--- What the task asks ---
The answer is every line in the data below that contains the word "chunks".
Dataset excerpts section start
Lemma at_state_length c cmds F : at_state c cmds F -> (length (unread c ++ F) <= length (enc_stream cmds))%nat.
Proof using.
  intros [[Hi _]|(todo & rest & -> & _ & Hb & _)]; [by rewrite (idle_stream _ _ _ Hi)|].
  destruct (enc_lengths [] [] (argv c ++ todo) rest) as (_ & _ & H1 & H2 & _).
  destruct (enc_lengths [] todo (argv c) rest) as (_ & _ & _ & _ & H3). rewrite H3, length_app in H1.
  destruct (busy_stream _ _ _ _ Hb) as [[_ ->]|(a & t & -> & _ & ->)].
  - rewrite length_app. clear - H1 H2. lia.
  - destruct (enc_lengths a t [] []) as (H4 & H5 & _). rewrite !length_app. cbn [length CRLF]. clear - H1 H2 H4 H5. lia.
Qed.

Lemma read_all_stream : forall chunks log c cmds, at_state c cmds (concat chunks) -> qb_pos c = 0 ->
  (concat chunks = [] -> unread c = []) ->
  Z.of_nat (length (enc_stream cmds)) <= client_max_querybuf_len cf ->
  exists c', read_all cf record_command log c chunks = Some (log ++ cmds, c', true) /\
    at_state c' [] [] /\ qb_pos c' = 0 /\ unread c' = [].
Proof using Hnm Hmax Hio.
  induction chunks as [|data chunks IH]; intros log c cmds Hst Hq Hd Hlen; cbn [read_all concat] in *.
  - specialize (Hd eq_refl). pose proof (at_state_drained c cmds Hst Hd) as ->. rewrite app_nil_r. by exists c.
  - unfold readQueryFromClient. rewrite Hnm. cbn [negb andb]. cbv zeta.
    assert (unread c = querybuf c) as Huq by (unfold unread; rewrite Hq; apply drop_0).
    destruct (Z.ltb_spec (client_max_querybuf_len cf) (Z.of_nat (length (querybuf c ++ data)))) as [Hbad|_].
    { exfalso. pose proof (at_state_length _ _ _ Hst) as Hsl. rewrite Huq, !length_app in Hsl. rewrite length_app in Hbad.
      clear - Hlen Hsl Hbad. lia. }
    pose proof (append_stream c cmds data (concat chunks) Hst) as Hst1. set (c1 := set_qb c (querybuf c ++ data) (qb_pos c)) in *.
    unfold processInputBuffer.
    destruct (input_loop_stream (length (querybuf c1)) log c1 cmds (concat chunks) Hst1) as (c2 & cmds1 & cmds2 & -> & -> & Hst2 & HF2).
    { unfold unread. rewrite length_drop. clear. lia. }
    cbn [mbind option_bind]. destruct (trim_stream c2 cmds2 _ Hst2) as (Hst3 & Hu3 & Hq3).
    destruct (IH (log ++ cmds1) (trim_querybuf cf c2) cmds2 Hst3 Hq3) as (c4 & -> & H4).
    + intros HF. rewrite Hu3. by apply HF2.
    + unfold enc_stream in Hlen. rewrite fmap_app, concat_app, length_app in Hlen. unfold enc_stream. clear - Hlen. lia.
    + exists c4. by rewrite <- app_assoc.
Qed.
End Stream.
Dataset excerpts section end
--- Reply to the exercise ---
Lemma read_all_stream : forall chunks log c cmds, at_state c cmds (concat chunks) -> qb_pos c = 0 ->
  (concat chunks = [] -> unread c = []) ->
  exists c', read_all cf record_command log c chunks = Some (log ++ cmds, c', true) /\
  induction chunks as [|data chunks IH]; intros log c cmds Hst Hq Hd Hlen; cbn [read_all concat] in *.
    pose proof (append_stream c cmds data (concat chunks) Hst) as Hst1. set (c1 := set_qb c (querybuf c ++ data) (qb_pos c)) in *.
    destruct (input_loop_stream (length (querybuf c1)) log c1 cmds (concat chunks) Hst1) as (c2 & cmds1 & cmds2 & -> & -> & Hst2 & HF2).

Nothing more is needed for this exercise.